Photo credits: Milk Magazine 
Photo credits: ArchDaily 
Photo credits: ArchDaily
Photo credits: ArchDaily
Photo credits: Dezeen
You can spend the whole day in the quarter if you wish: drop your kid off at the preschool center, jump on a Zoom call in the coworking hub, break for lunch at the food market, and then relax with the rest of the family in the recreation zone or the cinema.
It was important for us to emphasize the industrial past of the quarter and at the same time adapt it to current needs. To do this, we analyzed the environment and identified which buildings can be given new functions and which ones should be dismantled.
We offered to place the admin area inside the historic buildings, along with the gallery, coworking space and cafes. The more modern, elongated buildings, which have ample space and lots of light were repurposed for event spaces and the food market. The food market has the potential to become a local attraction for Lviv residents and tourists, as was the case with the Kyiv Food Market and Odesa Food Market projects, in which our team took part.
​​The old garages and the furnace building, which had no historical or architectural value, were demolished to free up space. A brick pipe, which is the compositional point of the quarter, was left intact next to the furnace, and a multi-level parking lot was designed in place of the garages.
We strived to conserve and emphasize authentic materials as much as possible. For example, in the conservatory, which is to become a major attraction for visitors, we decided to combine old brick elements with a modern glass superstructure.
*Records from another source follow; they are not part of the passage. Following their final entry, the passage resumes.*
(** The loop that writes the blocks [k+1], [k+2], ... *)
Lemma write_blocks dir (d : bdisk) (f : Z * string → string) k cs :
  is_dir d dir = true → faults d = [] →
  (∀ i, 0 < i → nodes d !! (dir ++ [block_name i]) ≠ Some NDir) →
  let '(r, d') := io_iter (λ b, or_fail (writeBlock dir b.1 b.2) (f b))
    (imap (λ i c, (Z.of_nat (k + i) + 1, c)) cs) d in
  r = Ok tt ∧ faults d' = [] ∧ is_dir d' dir = true ∧
  (∀ i c, cs !! i = Some c →
    nodes d' !! (dir ++ [block_name (Z.of_nat (k + i) + 1)]) = Some (NFile (Bytes c))) ∧
  (∀ q, nodes d' !! q = nodes d !! q ∨
    ∃ i c, Z.of_nat k < i ∧ q = dir ++ [block_name i] ∧ nodes d' !! q = Some (NFile c)).
Proof.
  revert k d; induction cs as [|c cs IH]; intros k d Hd Hf Hfree.
  { repeat split; try done. by left. }
  cbn [imap io_iter]. unfold io_bind at 1, or_fail at 1, writeBlock. cbn [fst snd].
  rewrite Nat.add_0_r. rewrite WriteFile_ok by (done || apply Hfree; lia).
  set (d1 := mkDisk _ []).
  rewrite (imap_ext _ (λ i c, (Z.of_nat (S k + i) + 1, c))) by (intros; simpl; do 2 f_equal; lia).
  assert (is_dir d1 dir = true) as Hd1 by by apply is_dir_insert.
  assert (∀ i, 0 < i → nodes d1 !! (dir ++ [block_name i]) ≠ Some NDir) as Hfree1.
  { intros i Hi. unfold d1; simpl. rewrite lookup_insert_Some. specialize (Hfree i Hi). naive_solver. }
  pose proof (IH (S k) d1 Hd1 eq_refl Hfree1) as H.
  destruct (io_iter _ _ d1) as [r d2]. destruct H as (-> & Hf2 & Hd2 & Hcs & Hq).
  repeat split; try done.
  - intros [|i] c'; simpl; [intros [= <-]|].
    + rewrite Nat.add_0_r.
      destruct (Hq (dir ++ [block_name (Z.of_nat k + 1)])) as [->|(i & c' & Hi & Heq & _)].
      * apply lookup_insert_eq.
      * apply app_inj_tail in Heq as [_ Heq]. apply block_name_inj in Heq; lia.
    + rewrite <- Nat.add_succ_comm. apply Hcs.
  - intros q. destruct (Hq q) as [->|(i & c' & Hi & -> & ->)].
    + destruct (decide (q = dir ++ [block_name (Z.of_nat k + 1)])) as [->|Hne].
      * right. eexists _, _. split; [|split; [done|apply lookup_insert_eq]]. lia.
      * left. unfold d1; simpl. by rewrite lookup_insert_ne.
    + right. exists i, c'. split; [lia|done].
Qed.

Lemma renumber_snoc l b :
  renumber (l ++ [b]) = renumber l ++
    [mkBlockInfo (bi_Content b) (bi_ClientID b) (bi_ClientSequence b) (Z.of_nat (length l) + 1)].
Proof. unfold renumber. rewrite imap_app. simpl. by rewrite Nat.add_0_r. Qed.
(* ===== verification/Common.v ===== *)
(** * Common: pkg/common, the configuration and the node

    [LoadConfig] works on the decoded JSON document: reading and parsing the
    file is the library's. *)

From S2P Require Import Prelude GoStrings Env Membership.

(** ** config.go *)

Record Config := mkConfig {
  NodePort : Z;
  ClientPort : Z;
  MembershipPort : Z;
  RainStormPort : Z;
  Nodes : list string;
  VMs : list string;
}.

Record rawConfig := mkRawConfig {
  ActiveProfile : string;
  Profiles : gmap string Config;
  raw_Nodes : list string;
}.

(** The profile: the environment variable, then [active_profile], then
    ["default"]. *)
Definition profile_name (env : string) (raw : rawConfig) : string :=
  let p := if decide (env = "") then ActiveProfile raw else env in
  if decide (p = "") then "default" else p.

(** [file] is the outcome of opening and decoding the document, [env] the value
    of [RAINSTORM_PROFILE]. *)
Definition LoadConfig (file : result rawConfig) (env : string) : result Config :=
  raw <- file ;;
  match Profiles raw !! profile_name env raw with
  | None => Err ("profile " +:+ profile_name env raw +:+ " not found in config")
  | Some cfg =>
      Ok (mkConfig (NodePort cfg) (ClientPort cfg) (MembershipPort cfg) (RainStormPort cfg)
            (raw_Nodes raw) (raw_Nodes raw))
  end.

(** ** types.go *)

Record BlockIdentifier := mkBlockIdentifier {
  bid_Timestamp : Z;
  bid_ClientID : string;
}.

#[export] Instance BlockIdentifier_eq_dec : EqDecision BlockIdentifier.
Proof. solve_decision. Defined.

Record FileMetadata := mkFileMetadata {
  Filename : string;
  fm_FileID : Z;
  fm_Version : Z;
  Size : Z;
  Blocks : list BlockIdentifier;
  CreatedAt : Z;
}.

(** [Node], without its storage, which lives on the disk, and its mutexes. *)
Record Node := mkNode {
  RingID : Z;
  node_Membership : Membership;
  FileStore : gmap string FileMetadata;
  IsActive : bool;
}.

(** [net.JoinHostPort(host, fmt.Sprintf("%d", port))]. *)
Definition JoinHostPort (host : string) (port : Z) : string :=
  if contains_char ":"%char host then "[" +:+ host +:+ "]:" +:+ itoa port
  else host +:+ ":" +:+ itoa port.

(** ** Lemmas *)

Lemma no_char_app c s t u v :
  string_forallb (not_char c) s = true → string_forallb (not_char c) u = true →
  s +:+ String c t = u +:+ String c v → s = u ∧ t = v.
Proof.
  revert u; induction s as [|a s IH]; intros [|b u]; simpl.
  - by intros _ _ [= ->].
  - unfold not_char. rewrite andb_true_iff, bool_decide_eq_true.
    intros _ [Hb _] [= -> _]. done.
  - unfold not_char at 1. rewrite andb_true_iff, bool_decide_eq_true.
    intros [Ha _] _ [= -> _]. done.
  - rewrite !andb_true_iff. intros [_ Hs] [_ Hu] [= -> Heq].
    by destruct (IH u Hs Hu Heq) as [-> ->].
Qed.

(** Different hosts or ports give different addresses. *)
Lemma JoinHostPort_inj h1 p1 h2 p2 :
  JoinHostPort h1 p1 = JoinHostPort h2 p2 →
  contains_char ":"%char h1 = false → contains_char ":"%char h2 = false →
  h1 = h2 ∧ p1 = p2.
Proof.
  unfold JoinHostPort. intros H H1 H2. rewrite H1, H2 in H.
  unfold contains_char in H1, H2. apply negb_false_iff in H1, H2.
  apply no_char_app in H as [-> H]; [|done..]. split; [done|]. by apply itoa_inj.
Qed.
To attract passers-by to the quarter, we proposed to place a small cafe at its entrance, overlooking the rest of the complex and showing off what else the area has to offer. The part-time preschool was designed to be closer to Khmelnytsky Street so that parents and children wouldn’t have to cross the whole territory every time.
Our concept provides for several recreational and sports zones. We sought to preserve the trees that grow on-site, as well as add new greenery. To emphasize the dynamic landscape, we decided to place a playground in an area with differing ground heights. And since there are few places in Lviv where one can relax near a water source, we provided a small decorative fountain outside.
Our team supports a conscious approach to construction and architecture. We are convinced that it is better to give a second life to old buildings than to demolish them for the sake of new ones, so we are happy to take part in projects such as Pidzamche.